**Your instructions:**
What is wanted is an exact copy of the lines from the top of the listing through the line containing "From S2P Require".

**Source records:**
(* ===== verification/RankCalls.v ===== *)
(** * Calls between the ranks

    Models how rank 0 makes the other ranks run a method, [ModelRunner.call], [write_shm], [loop] and [read_shm] of
    [engine/model_runner.py]: it writes the call in the shared memory and sets an event for each rank; a rank waits for
    its event, reads the call, clears the event and runs the method. The ranks interleave freely. On rank 0 a method with a
    collective operation ends only after every rank has entered it: [run] ends with [tolist] of tokens that depend on the
    other ranks' summands, [exit] has a barrier. Another rank may end such a method earlier, when its operations are
    only enqueued, or wait as well. The message is written in one step: where rank 0 is kept waiting nobody reads
    meanwhile ([ranks_inv]). *)
From S2P Require Import Prelude Blake2b StorageBackend KvPage KvPageSpec ModelRunner ModelRunnerSpec.
Set Default Goal Selector "!".
Set Default Proof Using "Type*".

Section calls.
Context {A : Type} `{LawfulPickle A}.
Abbreviation Call := (string * A)%type.
(** Where a rank is in [loop] *)
Inductive LoopState :=
| LWaiting
| LWoken
| LLoaded (call : result Call)
| LRunning (call : Call)
| LStopped
| LRaised (e : exn).
Record Worker := mkWorker { wk_state : LoopState; wk_event : bool; wk_log : list Call }.
(** Where rank 0 is in [call]; [MSetting j] has set the events of the first [j] ranks. *)
Inductive MainState := MIdle | MSetting (j : nat) | MRunning | MRaised (e : exn).
Record Ranks := mkRanks { rk_buf : bytes; rk_main : MainState; rk_issued : list Call; rk_todo : list Call; rk_workers : list Worker }.
Definition ranks_init (buf : bytes) (n : nat) (calls : list Call) : Ranks :=
  mkRanks buf MIdle [] calls (replicate n (mkWorker LWaiting false [])).

(** All ranks have entered the [k]th call. *)
Definition all_entered (k : nat) (s : Ranks) : bool :=
  match rk_main s with MSetting _ => k <? length (rk_issued s) | _ => k <=? length (rk_issued s) end &&
  forallb (λ w, k <=? length (wk_log w)) (rk_workers s).
(** Methods that end on rank 0, and on the other ranks, only after all ranks have entered them *)
Context (collective waits : string → bool).
Definition may_end (waits_for : string → bool) (k : nat) (call : Call) (s : Ranks) : bool := negb (waits_for call.1) || all_entered k s.
Definition set_worker (i : nat) (w : Worker) (s : Ranks) : Ranks :=
  mkRanks (rk_buf s) (rk_main s) (rk_issued s) (rk_todo s) (<[i := w]> (rk_workers s)).
(** A step of rank 0, in [call] *)
Definition main_step (s : Ranks) : option Ranks :=
  match rk_main s with
  | MIdle =>
      match rk_todo s with
      | [] => None
      | call :: todo =>
          match write_shm call (rk_buf s) with
          | (inl e, buf) => Some (mkRanks buf (MRaised e) (rk_issued s) (rk_todo s) (rk_workers s))
          | (inr _, buf) => Some (mkRanks buf (MSetting 0) (rk_issued s ++ [call]) todo (rk_workers s))
          end
      end
  | MSetting j =>
      match rk_workers s !! j with
      | Some w => Some (mkRanks (rk_buf s) (MSetting (S j)) (rk_issued s) (rk_todo s) (<[j := mkWorker (wk_state w) true (wk_log w)]> (rk_workers s)))
      | None => Some (mkRanks (rk_buf s) MRunning (rk_issued s) (rk_todo s) (rk_workers s))
      end
  | MRunning =>
      match last (rk_issued s) with
      | Some call => if may_end collective (length (rk_issued s)) call s
                     then Some (mkRanks (rk_buf s) MIdle (rk_issued s) (rk_todo s) (rk_workers s)) else None
      | None => None
      end
  | MRaised _ => None
  end.
(** A step of the [i]th of the other ranks, in [loop] *)
Definition worker_step (i : nat) (s : Ranks) : option Ranks :=
  w ← rk_workers s !! i;
  match wk_state w with
  | LWaiting => if wk_event w then Some (set_worker i (mkWorker LWoken true (wk_log w)) s) else None
  | LWoken => Some (set_worker i (mkWorker (LLoaded (read_shm (rk_buf s))) (wk_event w) (wk_log w)) s)
  | LLoaded (inr call) => Some (set_worker i (mkWorker (LRunning call) false (wk_log w ++ [call])) s)
  | LLoaded (inl e) => Some (set_worker i (mkWorker (LRaised e) (wk_event w) (wk_log w)) s)
  | LRunning call =>
      if may_end waits (length (wk_log w)) call s
      then Some (set_worker i (mkWorker (if String.eqb call.1 "exit" then LStopped else LWaiting) (wk_event w) (wk_log w)) s) else None
  | LStopped | LRaised _ => None
  end.
(** Who takes a step *)
Inductive Rank := Rank0 | Rank_ (i : nat).
Definition ranks_step (r : Rank) (s : Ranks) : option Ranks := match r with Rank0 => main_step s | Rank_ i => worker_step i s end.
Inductive calls_reachable (s0 : Ranks) : Ranks → Prop :=
| calls_reachable_init : calls_reachable s0 s0
| calls_reachable_step r s s' : calls_reachable s0 s → ranks_step r s = Some s' → calls_reachable s0 s'.
(** The steps taken by ranks in a given order; a rank that cannot step is passed over. *)
Definition run_schedule (rs : list Rank) (s : Ranks) : Ranks := foldl (λ s r, default s (ranks_step r s)) s rs.
Lemma run_schedule_reachable rs s0 s : calls_reachable s0 s → calls_reachable s0 (run_schedule rs s).
Proof.
  unfold run_schedule. revert s. induction rs as [|r rs IH]; intros s Hs; cbn; [done|]. apply IH.
  destruct (ranks_step r s) eqn:E; cbn; [by eapply calls_reachable_step|done].
Qed.

(** ** What every interleaving keeps *)
Definition at_rest (w : Worker) : Prop :=
  match wk_state w with
  | LWaiting => ∀ call, last (wk_log w) = Some call → call.1 ≠ "exit"
  | LRunning call => last (wk_log w) = Some call
  | LStopped => ∃ call, last (wk_log w) = Some call ∧ call.1 = "exit"
  | _ => False
  end.
(** A rank that has entered every issued call; one that has not entered the last call, its event set or not; one that is
    reading it *)
Definition up_to_date (issued : list Call) (w : Worker) : Prop := wk_log w = issued ∧ wk_event w = false ∧ at_rest w.
Definition behind (issued : list Call) (event : bool) (w : Worker) : Prop := ∃ call, wk_log w ++ [call] = issued ∧ wk_event w = event ∧ at_rest w.
Definition reading (issued : list Call) (w : Worker) : Prop :=
  ∃ call, wk_log w ++ [call] = issued ∧ wk_event w = true ∧ (wk_state w = LWoken ∨ wk_state w = LLoaded (inr call)).
Definition called (issued : list Call) (w : Worker) : Prop := up_to_date issued w ∨ behind issued true w ∨ reading issued w.
Definition call_written (s : Ranks) : Prop := ∃ call, last (rk_issued s) = Some call ∧ read_shm (rk_buf s) = inr call.
Definition ranks_inv (s : Ranks) : Prop := 4 <= length (rk_buf s) ∧
  match rk_main s with
  | MIdle | MRaised _ => ∀ i w, rk_workers s !! i = Some w → up_to_date (rk_issued s) w
  | MSetting j => call_written s ∧ ∀ i w, rk_workers s !! i = Some w → if i <? j then called (rk_issued s) w else behind (rk_issued s) false w
  | MRunning => call_written s ∧ ∀ i w, rk_workers s !! i = Some w → called (rk_issued s) w
  end.
Definition call_fits (size : nat) (call : Call) : Prop :=
  (Z.of_nat (length (pickle_dumps call)) < 2 ^ 32)%Z ∧ 4 + length (pickle_dumps call) <= size.
Lemma write_cases (call : Call) buf : 4 <= length buf → ∃ r buf', write_shm call buf = (r, buf') ∧ length buf' = length buf ∧
  (r = inr tt → read_shm buf' = inr call) ∧ (call_fits (length buf) call → r = inr tt).
Proof.
  intros Hb. destruct (decide (Z.of_nat (length (pickle_dumps call)) < 2 ^ 32)%Z) as [Hn|Hn].
  - pose proof (shm_round_trip call buf Hn Hb) as Hrt. destruct (_ <=? _) eqn:E; breflect; [destruct Hrt as (buf' & -> & Hr & Hl); by exists (inr tt), buf'|].
    rewrite write_shm_run by done. rewrite assign_slice_run. set (buf1 := le_bytes 4 _ ++ drop 4 buf).
    assert (Hl : length buf1 = length buf) by (unfold buf1; rewrite length_app, le_bytes_length, length_drop; lia). rewrite Hl.
    rewrite (proj2 (Nat.ltb_lt _ _)) by lia. eexists _, buf1. split_and!; [done..|]. intros [_ Hf]. lia.
  - unfold write_shm, mbind, M_bind, raise_if. rewrite (proj2 (Z.leb_le _ _)) by lia. cbn [mret].
    eexists _, buf. split_and!; [done..|]. by intros [? _].
Qed.
Lemma last_eq {B} (l : list B) x issued : l ++ [x] = issued → last issued = Some x.
Proof. intros <-. apply last_snoc. Qed.
Lemma at_rest_end (c : Call) event log : last log = Some c → at_rest (mkWorker (if String.eqb c.1 "exit" then LStopped else LWaiting) event log).
Proof.
  intros Hl. unfold at_rest. cbn. destruct (String.eqb c.1 "exit") eqn:E; [exists c; by apply String.eqb_eq in E|].
  intros c' Hl'. rewrite Hl in Hl'. injection Hl' as <-. by apply String.eqb_neq.
Qed.
(** A rank's own step, whatever rank 0 does *)
Lemma worker_step_called i s s' w : call_written s → rk_workers s !! i = Some w → called (rk_issued s) w → worker_step i s = Some s' →
  ∃ w', s' = set_worker i w' s ∧ called (rk_issued s) w'.
Proof.
  intros (call & Hlast & Hread) Hw Hc. unfold worker_step. rewrite Hw. cbn [mbind option_bind].
  destruct Hc as [(Hl & He & Hr)|[(c & Hl & He & Hr)|(c & Hl & He & Hr)]].
  - unfold at_rest in Hr. destruct (wk_state w) as [| | |c| |] eqn:Hs; try done; [by rewrite He|]. destruct (may_end _ _ _ _); [|done]. intros [= <-].
    eexists. split; [done|]. left. split; [done|]. split; [done|]. by apply at_rest_end.
  - pose proof (last_eq _ _ _ Hl) as Hlc. rewrite Hlast in Hlc. injection Hlc as <-. unfold at_rest in Hr.
    destruct (wk_state w) as [| | |c| |] eqn:Hs; try done.
    + rewrite He. intros [= <-]. eexists. split; [done|]. right; right. exists call. cbn. auto.
    + destruct (may_end _ _ _ _); [|done]. intros [= <-]. eexists. split; [done|]. right; left. exists call. split; [done|]. split; [done|].
      by apply at_rest_end.
  - pose proof (last_eq _ _ _ Hl) as Hlc. rewrite Hlast in Hlc. injection Hlc as <-. destruct Hr as [->| ->]; intros [= <-]; eexists; (split; [done|]).
    + right; right. exists call. rewrite Hread. cbn. auto.
    + left. split; [done|]. split; [done|]. unfold at_rest. cbn. apply last_snoc.
Qed.
Lemma worker_step_settled i s s' w : rk_workers s !! i = Some w → up_to_date (rk_issued s) w → worker_step i s = Some s' →
  ∃ w', s' = set_worker i w' s ∧ up_to_date (rk_issued s) w'.
Proof.
  intros Hw (Hl & He & Hr). unfold worker_step. rewrite Hw. cbn [mbind option_bind]. unfold at_rest in Hr.
  destruct (wk_state w) as [| | |c| |] eqn:Hs; try done; [by rewrite He|]. destruct (may_end _ _ _ _); [|done]. intros [= <-].
  eexists. split; [done|]. split; [done|]. split; [done|]. by apply at_rest_end.
Qed.
Lemma worker_step_behind i s s' w : rk_workers s !! i = Some w → behind (rk_issued s) false w → worker_step i s = Some s' →
  ∃ w', s' = set_worker i w' s ∧ behind (rk_issued s) false w'.
Proof.
  intros Hw (call & Hl & He & Hr). unfold worker_step. rewrite Hw. cbn [mbind option_bind]. unfold at_rest in Hr.
  destruct (wk_state w) as [| | |c| |] eqn:Hs; try done; [by rewrite He|]. destruct (may_end _ _ _ _); [|done]. intros [= <-].
  eexists. split; [done|]. exists call. split; [done|]. split; [done|]. by apply at_rest_end.
Qed.
Lemma insert_cases {B} (l : list B) i x k y : <[i := x]> l !! k = Some y → k = i ∧ y = x ∨ k ≠ i ∧ l !! k = Some y.
Proof. intros Hl. apply list_lookup_insert_Some in Hl as [(-> & -> & _)|[? ?]]; auto. Qed.
Lemma worker_step_inv i s s' : ranks_inv s → worker_step i s = Some s' → ranks_inv s'.
Proof.
  intros [Hb Hi] Hs. assert (Hex : ∃ w, rk_workers s !! i = Some w) by (unfold worker_step in Hs; destruct (rk_workers s !! i); [by eexists|done]).
  destruct Hex as [w Hw]. unfold ranks_inv. destruct (rk_main s) as [|j| |e] eqn:Hm.
  - destruct (worker_step_settled i s s' w Hw (Hi i w Hw) Hs) as (w' & -> & Hw'). unfold ranks_inv, set_worker, call_written; cbn [rk_buf rk_main rk_workers rk_issued rk_todo]. rewrite Hm. split; [done|].
    intros k v [[-> ->]|[_ Hv]]%insert_cases; [done|by apply (Hi k)].
  - destruct Hi as [Hc Hi]. pose proof (Hi i w Hw) as Hiw. destruct (i <? j) eqn:Hij.
    + destruct (worker_step_called i s s' w Hc Hw Hiw Hs) as (w' & -> & Hw'). unfold ranks_inv, set_worker, call_written; cbn [rk_buf rk_main rk_workers rk_issued rk_todo]. rewrite Hm. split_and!; [done|done|].
      intros k v [[-> ->]|[_ Hv]]%insert_cases; [by rewrite Hij|by apply (Hi k)].
    + destruct (worker_step_behind i s s' w Hw Hiw Hs) as (w' & -> & Hw'). unfold ranks_inv, set_worker, call_written; cbn [rk_buf rk_main rk_workers rk_issued rk_todo]. rewrite Hm. split_and!; [done|done|].
      intros k v [[-> ->]|[_ Hv]]%insert_cases; [by rewrite Hij|by apply (Hi k)].
  - destruct Hi as [Hc Hi]. destruct (worker_step_called i s s' w Hc Hw (Hi i w Hw) Hs) as (w' & -> & Hw'). unfold ranks_inv, set_worker, call_written; cbn [rk_buf rk_main rk_workers rk_issued rk_todo]. rewrite Hm. split_and!; [done|done|].
    intros k v [[-> ->]|[_ Hv]]%insert_cases; [done|by apply (Hi k)].
  - destruct (worker_step_settled i s s' w Hw (Hi i w Hw) Hs) as (w' & -> & Hw'). unfold ranks_inv, set_worker, call_written; cbn [rk_buf rk_main rk_workers rk_issued rk_todo]. rewrite Hm. split; [done|].
    intros k v [[-> ->]|[_ Hv]]%insert_cases; [done|by apply (Hi k)].
Qed.
(** ** Steps of rank 0 *)
Lemma all_entered_spec k s : all_entered k s = true → ∀ i w, rk_workers s !! i = Some w → k <= length (wk_log w).
Proof.
  unfold all_entered. intros [_ Hf]%andb_true_iff i w Hw. rewrite forallb_forall in Hf. apply Nat.leb_le, Hf.
  apply list_elem_of_In. by eapply list_elem_of_lookup_2.
Qed.
Lemma called_entered issued w : called issued w → length issued <= length (wk_log w) → up_to_date issued w.
Proof. intros [Hs|[(c & <- & _)|(c & <- & _)]]; [done|rewrite length_app; cbn; lia..]. Qed.
Definition collectives (s : Ranks) : Prop := Forall (λ c, collective c.1 = true) (rk_issued s ++ rk_todo s).
Lemma main_step_inv s s' : collectives s → ranks_inv s → main_step s = Some s' → ranks_inv s'.
Proof.
  intros Hcol [Hb Hi]. unfold main_step. destruct (rk_main s) as [|j| |e] eqn:Hm; [..|done].
  - destruct (rk_todo s) as [|call todo]; [done|]. destruct (write_cases call (rk_buf s) Hb) as (r & buf & -> & Hb' & Hr & _).
    rewrite <-Hb' in Hb. destruct r as [e|[]]; intros [= <-]; (split; [done|]); [done|]. cbn. split.
    { exists call. split; [apply last_snoc|auto]. }
    intros i w Hw. destruct (Hi i w Hw) as (Hl & He & Hat). exists call. by rewrite Hl.
  - destruct Hi as [Hc Hi]. destruct (rk_workers s !! j) as [w|] eqn:Hj; intros [= <-]; (split; [done|]); unfold ranks_inv, call_written; cbn [rk_buf rk_main rk_workers rk_issued rk_todo].
    + split; [done|]. intros k v [[-> ->]|[Hk Hv]]%insert_cases.
      * rewrite (proj2 (Nat.ltb_lt j (S j))) by lia. pose proof (Hi j w Hj) as Hw. rewrite Nat.ltb_irrefl in Hw. destruct Hw as (c & Hl & _ & Hat).
        right; left. by exists c.
      * pose proof (Hi k v Hv) as Hkv. destruct (k <? j) eqn:E; breflect; [rewrite (proj2 (Nat.ltb_lt _ _)) by lia|rewrite (proj2 (Nat.ltb_ge _ _)) by lia]; done.
    + split; [done|]. intros k v Hv. pose proof (Hi k v Hv) as Hkv. apply lookup_ge_None in Hj. apply lookup_lt_Some in Hv as Hlt.
      by rewrite (proj2 (Nat.ltb_lt _ _)) in Hkv by lia.
  - destruct Hi as [(call & Hlast & Hread) Hi]. rewrite Hlast. destruct (may_end _ _ _ _) eqn:E; [|done]. intros [= <-]. split; [done|]. cbn.
    intros i w Hw. apply called_entered; [by apply (Hi i)|]. unfold may_end in E.
    assert (Hcc : collective call.1 = true).
    { unfold collectives in Hcol. rewrite Forall_app, Forall_forall in Hcol. apply (proj1 Hcol). apply last_Some in Hlast as [l ->]. set_solver. }
    rewrite Hcc in E. exact (all_entered_spec _ _ E i w Hw).
Qed.
(** ** Shards *)
Lemma take_zip_with {A B C} (f : A → B → C) n l k : take n (zip_with f l k) = zip_with f (take n l) (take n k).
Proof. revert l k. induction n as [|n IH]; intros [|x l] [|y k]; cbn; [done..|]. by rewrite IH. Qed.
Lemma drop_zip_with {A B C} (f : A → B → C) n l k : drop n (zip_with f l k) = zip_with f (drop n l) (drop n k).
Proof. revert l k. induction n as [|n IH]; intros [|x l] [|y k]; cbn; try done. by destruct (drop n l). Qed.
Lemma zip_with_fmap_same {A B C D} (f : B → C → D) (g : A → B) (h : A → C) l : zip_with f (g <$> l) (h <$> l) = (λ x, f (g x) (h x)) <$> l.
Proof. induction l as [|x l IH]; cbn; [done|]. by rewrite IH. Qed.
Section shards.
Context {A : Type}.
Implicit Types (l k : list A).
Lemma shard_lookup s r l i : i < s → shard s r l !! i = l !! (r * s + i).
Proof. intros Hi. unfold shard. by rewrite lookup_take_lt, lookup_drop by done. Qed.
Lemma shard_length s r n l : length l = n * s → r < n → length (shard s r l) = s.
Proof. intros Hl Hr. unfold shard. rewrite length_take, length_drop, Hl. nia. Qed.
Lemma shard_fmap {B} (f : A → B) s r l : shard s r (f <$> l) = f <$> shard s r l.
Proof. unfold shard. by rewrite fmap_take, fmap_drop. Qed.
Lemma shard_zip_with {B C} (f : A → B → C) s r l (k : list B) : shard s r (zip_with f l k) = zip_with f (shard s r l) (shard s r k).
Proof. unfold shard. by rewrite drop_zip_with, take_zip_with. Qed.
Lemma shard_whole s l : length l = s → shard s 0 l = l.
Proof. intros <-. unfold shard. cbn. by rewrite drop_0, firstn_all. Qed.
Lemma shard_S s r l : shard s (S r) l = shard s r (drop s l).
Proof. unfold shard. by rewrite drop_drop. Qed.
Lemma concat_shards s n l : length l = n * s → concat ((λ r, shard s r l) <$> seq 0 n) = l.
Proof.
  revert l. induction n as [|n IH]; intros l Hl; [by destruct l|]. cbn [seq fmap list_fmap concat].
  transitivity (take s l ++ drop s l); [|apply take_drop]. f_equal.
  rewrite <-(IH (drop s l)) by (rewrite length_drop; lia). rewrite <-seq_shift, <-list_fmap_compose. f_equal. apply list_fmap_ext. intros i r _.
  apply shard_S.
Qed.
Lemma view_row_length n s l : length (view_row n s l) = n.
Proof. unfold view_row. by rewrite length_fmap, length_seq. Qed.
Lemma view_row_lookup n s l h : h < n → view_row n s l !! h = Some (shard s h l).
Proof. intros Hh. unfold view_row. rewrite list_lookup_fmap, lookup_seq_lt by done. done. Qed.
Lemma shard_shard s m r h l : h < m → shard s h (shard (m * s) r l) = shard s (r * m + h) l.
Proof.
  intros Hh. unfold shard. rewrite List.skipn_firstn_comm, take_take, drop_drop. rewrite Nat.min_l by nia. f_equal. f_equal. lia.
Qed.
End shards.
Section heads.
Context {A : Type}.
Implicit Types (l : list A) (ls : list (list A)).
(** The heads of the part of rank [r] are its part of the heads. *)
Lemma view_row_shard tp n s r l : r < tp → view_row n s (shard (n * s) r l) = shard n r (view_row (tp * n) s l).
Proof.
  intros Hr. apply list_eq. intros h. destruct (decide (h < n)) as [Hh|Hh].
  - rewrite shard_lookup, !view_row_lookup by (done || nia). by rewrite shard_shard.
  - rewrite !lookup_ge_None_2; [done| |rewrite view_row_length; lia]. unfold shard. rewrite length_take. lia.
Qed.
Lemma concat_view_row n s l : length l = n * s → concat (view_row n s l) = l.
Proof. apply concat_shards. Qed.
Lemma concat_rows_length s ls : Forall (λ l, length l = s) ls → length (concat ls) = length ls * s.
Proof. induction 1; cbn; [done|]. rewrite length_app. lia. Qed.
Lemma concat_rows_drop s m ls : Forall (λ l, length l = s) ls → drop (m * s) (concat ls) = concat (drop m ls).
Proof.
  intros Hs. revert m. induction Hs as [|l ls Hl Hs IH]; intros [|m]; cbn; rewrite ?drop_nil, ?drop_0; [done..|].
  rewrite <-IH, <-drop_drop, drop_app_length'; done.
Qed.
Lemma concat_rows_take s m ls : Forall (λ l, length l = s) ls → take (m * s) (concat ls) = concat (take m ls).
Proof.
  intros Hs. revert m. induction Hs as [|l ls Hl Hs IH]; intros [|m]; cbn; rewrite ?take_nil, ?take_0; [done..|].
  rewrite <-IH, <-Hl, take_app_add. done.
Qed.
Lemma concat_shard s n r ls : Forall (λ l, length l = s) ls → concat (shard n r ls) = shard (n * s) r (concat ls).
Proof.
  intros Hs. unfold shard. rewrite Nat.mul_assoc, (concat_rows_drop s) by done. by rewrite (concat_rows_take s) by by apply Forall_drop.
Qed.
End heads.

(** ** Sums *)
Section sums.
Set Default Proof Using "Type*".
Context `{LawfulScalar R}.
Definition sum_scalars (l : list R) : R := match l with [] => s_zero | x :: l => foldl s_add x l end.
Lemma sum_scalars_cons x l : sum_scalars (x :: l) = s_add x (sum_scalars l).
Proof.
  destruct l as [|y l]; cbn; [by rewrite (comm s_add), (left_id s_zero s_add)|]. revert x y. induction l as [|z l IH]; intros x y; cbn; [done|].
  rewrite <-IH. f_equal. by rewrite (assoc s_add).
Qed.
Lemma dot_app x1 x2 w1 w2 : length x1 = length w1 → dot (x1 ++ x2) (w1 ++ w2) = s_add (dot x1 w1) (dot x2 w2).
Proof.
  intros Hl. unfold dot. rewrite zip_with_app by done. generalize (zip_with s_mul x1 w1) (zip_with s_mul x2 w2). intros l k.
  rewrite foldr_app. induction l as [|a l IH]; cbn; [by rewrite (left_id s_zero s_add)|]. by rewrite IH, (assoc s_add).
Qed.
(** A dot product is the sum of those of the parts. *)
Lemma dot_shards s n x w : length x = n * s → length w = n * s → dot x w = sum_scalars ((λ r, dot (shard s r x) (shard s r w)) <$> seq 0 n).
Proof.
  revert x w. induction n as [|n IH]; intros x w Hx Hw; [by destruct x|]. cbn [seq fmap list_fmap]. rewrite sum_scalars_cons.
  rewrite <-(take_drop s x) at 1. rewrite <-(take_drop s w) at 1. rewrite dot_app by (rewrite !length_take; lia). unfold shard at 1 2. cbn [Nat.mul].
  rewrite !drop_0. f_equal. rewrite IH by (rewrite length_drop; lia). rewrite <-seq_shift, <-list_fmap_compose. f_equal. apply list_fmap_ext.
  intros i r _. cbn. by rewrite !shard_S.
Qed.
Lemma foldl_add_matrices {X Y} (g : nat → X → Y → R) (ts : list X) (ws : list Y) f rs :
  foldl add_matrices ((λ t, (λ w, f t w) <$> ws) <$> ts) ((λ r, (λ t, (λ w, g r t w) <$> ws) <$> ts) <$> rs) =
  (λ t, (λ w, foldl s_add (f t w) ((λ r, g r t w) <$> rs)) <$> ws) <$> ts.
Proof.
  revert f. induction rs as [|r rs IH]; intros f; cbn; [done|]. rewrite <-(IH (λ t w, s_add (f t w) (g r t w))). f_equal.
  unfold add_matrices, add_vectors. rewrite zip_with_fmap_same. apply list_fmap_ext. intros i t _. by rewrite zip_with_fmap_same.
Qed.
(** A sum of matrices over the ranks, elementwise *)
Lemma sum_matrices_ranks {X Y} tp (g : nat → X → Y → R) (ts : list X) (ws : list Y) : 0 < tp →
  sum_matrices ((λ r, (λ t, (λ w, g r t w) <$> ws) <$> ts) <$> seq 0 tp) = (λ t, (λ w, sum_scalars ((λ r, g r t w) <$> seq 0 tp)) <$> ws) <$> ts.
Proof. intros Htp. destruct tp as [|tp]; [lia|]. cbn [seq fmap list_fmap sum_matrices sum_scalars]. apply foldl_add_matrices. Qed.
Lemma add_vectors_swap x y b : add_vectors (add_vectors x b) y = add_vectors (add_vectors x y) b.
Proof.
  unfold add_vectors. revert y b. induction x as [|a x IH]; intros [|c y] [|d b]; cbn; [done..|]. f_equal; [|done].
  by rewrite <-!(assoc s_add), (comm s_add c).
Qed.
(** Only rank 0 adds the bias. *)
Lemma sum_matrices_bias b m l : sum_matrices ((add_bias b <$> m) :: l) = add_bias b <$> sum_matrices (m :: l).
Proof.
  cbn. revert m. induction l as [|x l IH]; intros m; cbn; [done|]. rewrite <-IH. f_equal. destruct b as [b|]; cbn; [|by rewrite !list_fmap_id].
  unfold add_matrices. revert x. induction m as [|a m IHm]; intros [|y x]; cbn; [done..|]. by rewrite add_vectors_swap, IHm.
Qed.
End sums.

**Task output:**
(* ===== verification/RankCalls.v ===== *)
(** * Calls between the ranks

    Models how rank 0 makes the other ranks run a method, [ModelRunner.call], [write_shm], [loop] and [read_shm] of
    [engine/model_runner.py]: it writes the call in the shared memory and sets an event for each rank; a rank waits for
    its event, reads the call, clears the event and runs the method. The ranks interleave freely. On rank 0 a method with a
    collective operation ends only after every rank has entered it: [run] ends with [tolist] of tokens that depend on the
    other ranks' summands, [exit] has a barrier. Another rank may end such a method earlier, when its operations are
    only enqueued, or wait as well. The message is written in one step: where rank 0 is kept waiting nobody reads
    meanwhile ([ranks_inv]). *)
From S2P Require Import Prelude Blake2b StorageBackend KvPage KvPageSpec ModelRunner ModelRunnerSpec.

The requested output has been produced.